University Archives

 Minoxidil (MXD) has been used to treat androgenic alopecia (AGA) for decades. AGA is genetic and caused by a disruption in androgen-androgen receptor pathways in the hair follicles, but MXDs interactions with the pathway are still not fully understood. One possible method involves MXD interacting with estrogen receptor alpha (ER⍺) and stimulating growth of the hair follicles. This study focuses on the estrogenic effects of MXD and how its structure affects this. AutoDock Vina from SwissDock was used to simulate molecular docking comparing how MXD and estradiol (E2) would interact with ER⍺, showing that both ligands could bind to the same site on the receptor protein.
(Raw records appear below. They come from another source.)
(** ** Sequences of requests *)

Lemma forever_ind (I : bootpd -> Prop) requests :
  (forall addr data s, I s -> I (handle cfg W addr data s).2) -> forall s, I s -> I (forever cfg W requests s).2.
Proof.
  intros Hstep. induction requests as [|[addr data] requests IH]; intros s Hs; [done|]. cbn [forever].
  specialize (Hstep addr (take 556 data) s Hs). destruct (handle _ _ _ _ s) as [[[]|e] s']; [by apply IH|].
  destruct e; try by apply IH. done.
Qed.

Lemma find_free_spec n : forall ipval used ip, find_free n ipval used = Ret (Some ip) ->
  ip ∉ used /\ exists k, 0 <= k < Z.of_nat n /\ inttoip (ipval + k) = Ret ip.
Proof.
  induction n as [|n IH]; intros ipval used ip; cbn [find_free]; [discriminate|].
  destruct (inttoip ipval) as [key|] eqn:E; cbn [res_bind]; [|discriminate].
  case_bool_decide as Hin; cbn [negb].
  - intros H. destruct (IH _ _ _ H) as (Hu & k & Hk & Ek). split; [done|]. exists (k + 1). split; [lia|].
    by replace (ipval + (k + 1)) with (ipval + 1 + k) by lia.
  - intros H. injection H as ->. split; [done|]. exists 0. split; [lia|]. by rewrite Z.add_0_r.
Qed.

(** The addresses of the pool *)
Definition in_pool (ip : bytes) : Prop :=
  exists start k, iptoint (pool_start cfg) = Ret start /\ 0 <= k < pool_count cfg /\ inttoip (start + k) = Ret ip.
Record leases_ok (pool : gmap bytes bytes) : Prop := {
  l_exclusive : forall m1 m2 ip, pool !! m1 = Some ip -> pool !! m2 = Some ip -> m1 = m2;
  l_range : forall m ip, pool !! m = Some ip -> in_pool ip
}.
Lemma pool_step_ok mac pool pool' : pool_step mac pool pool' -> leases_ok pool -> leases_ok pool'.
Proof.
  destruct 1 as [|ipaddr ip Hnone Hstart Hfree]; [done|]. intros [Hex Hr].
  apply find_free_spec in Hfree as (Hnew & k & Hk & Eip).
  assert (forall m, pool !! m <> Some ip) as Hnot.
  { intros m Hm. apply Hnew, list_elem_of_fmap. exists (m, ip). split; [done|]. by apply elem_of_map_to_list. }
  split.
  - intros m1 m2 ip' H1 H2. apply lookup_insert_Some in H1 as [[E1 F1]|[_ H1]];
      apply lookup_insert_Some in H2 as [[E2 F2]|[_ H2]]; [congruence| | |by eapply Hex]; subst ip'.
    + by destruct (Hnot m2).
    + by destruct (Hnot m1).
  - intros m ip' [[<- <-]|[? H]]%lookup_insert_Some; [|by eapply Hr]. exists ipaddr, k. split; [done|]. split; [lia|done].
Qed.

(** The values of the pool are different addresses of the range. *)
Definition pool_addresses (start : Z) : list bytes :=
  (fun k => match inttoip (start + k) with Ret ip => ip | Raise _ => [] end) <$> seqZ 0 (pool_count cfg).
Lemma leases_values pool start : leases_ok pool -> iptoint (pool_start cfg) = Ret start ->
  (map_to_list pool).*2 ⊆+ pool_addresses start.
Proof.
  intros [Hex Hr] Es. apply NoDup_submseteq.
  - apply NoDup_fmap_2_strong; [|apply NoDup_map_to_list].
    intros [m1 ip1] [m2 ip2] H1 H2 Heq. cbn in Heq. subst ip2. f_equal.
    apply elem_of_map_to_list in H1, H2. by eapply Hex.
  - intros ip Hip. apply list_elem_of_fmap in Hip as ([m ip'] & Heq & Hm). cbn in Heq. subst ip'.
    apply elem_of_map_to_list in Hm. destruct (Hr m ip Hm) as (start' & k & Hs & Hk & Ek).
    assert (start' = start) as -> by congruence. apply list_elem_of_fmap. exists k. rewrite Ek. split; [done|].
    apply elem_of_seqZ. lia.
Qed.
Lemma leases_size pool : leases_ok pool -> Z.of_nat (size pool) <= Z.max 0 (pool_count cfg).
Proof.
  intros Hok. destruct (iptoint (pool_start cfg)) as [start|] eqn:Es.
  - pose proof (submseteq_length _ _ (leases_values pool start Hok Es)) as Hl.
    unfold pool_addresses in Hl. rewrite !length_fmap, length_map_to_list, length_seqZ in Hl. lia.
  - destruct (decide (pool = ∅)) as [->|Hne]; [rewrite map_size_empty; lia|].
    apply map_choose in Hne as (m & ip & Hm). destruct (l_range _ Hok m ip Hm) as (? & ? & H & _). congruence.
Qed.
A less nonpolar MXD intermediate (MXDI), 6-chloropyrimidine-2 4-diamine- 3-oxide, was developed to see if it retained similar functionality to the complete MXD. To test this, a cell proliferation assay was conducted on two estrogen dependent breast cancer tissue cell lines, MCF-7 and T47D, to see if replication would occur when exposed to MXDI, which resulted in very minor levels of growth. This suggests that MXD’s structure is crucial to its effectiveness and that without its nonpolar segments its ability to bind well to ER⍺ is diminished. This matters greatly because it means an MXD derivative containing more nonpolar segments could be more effective and treat AGA more efficiently.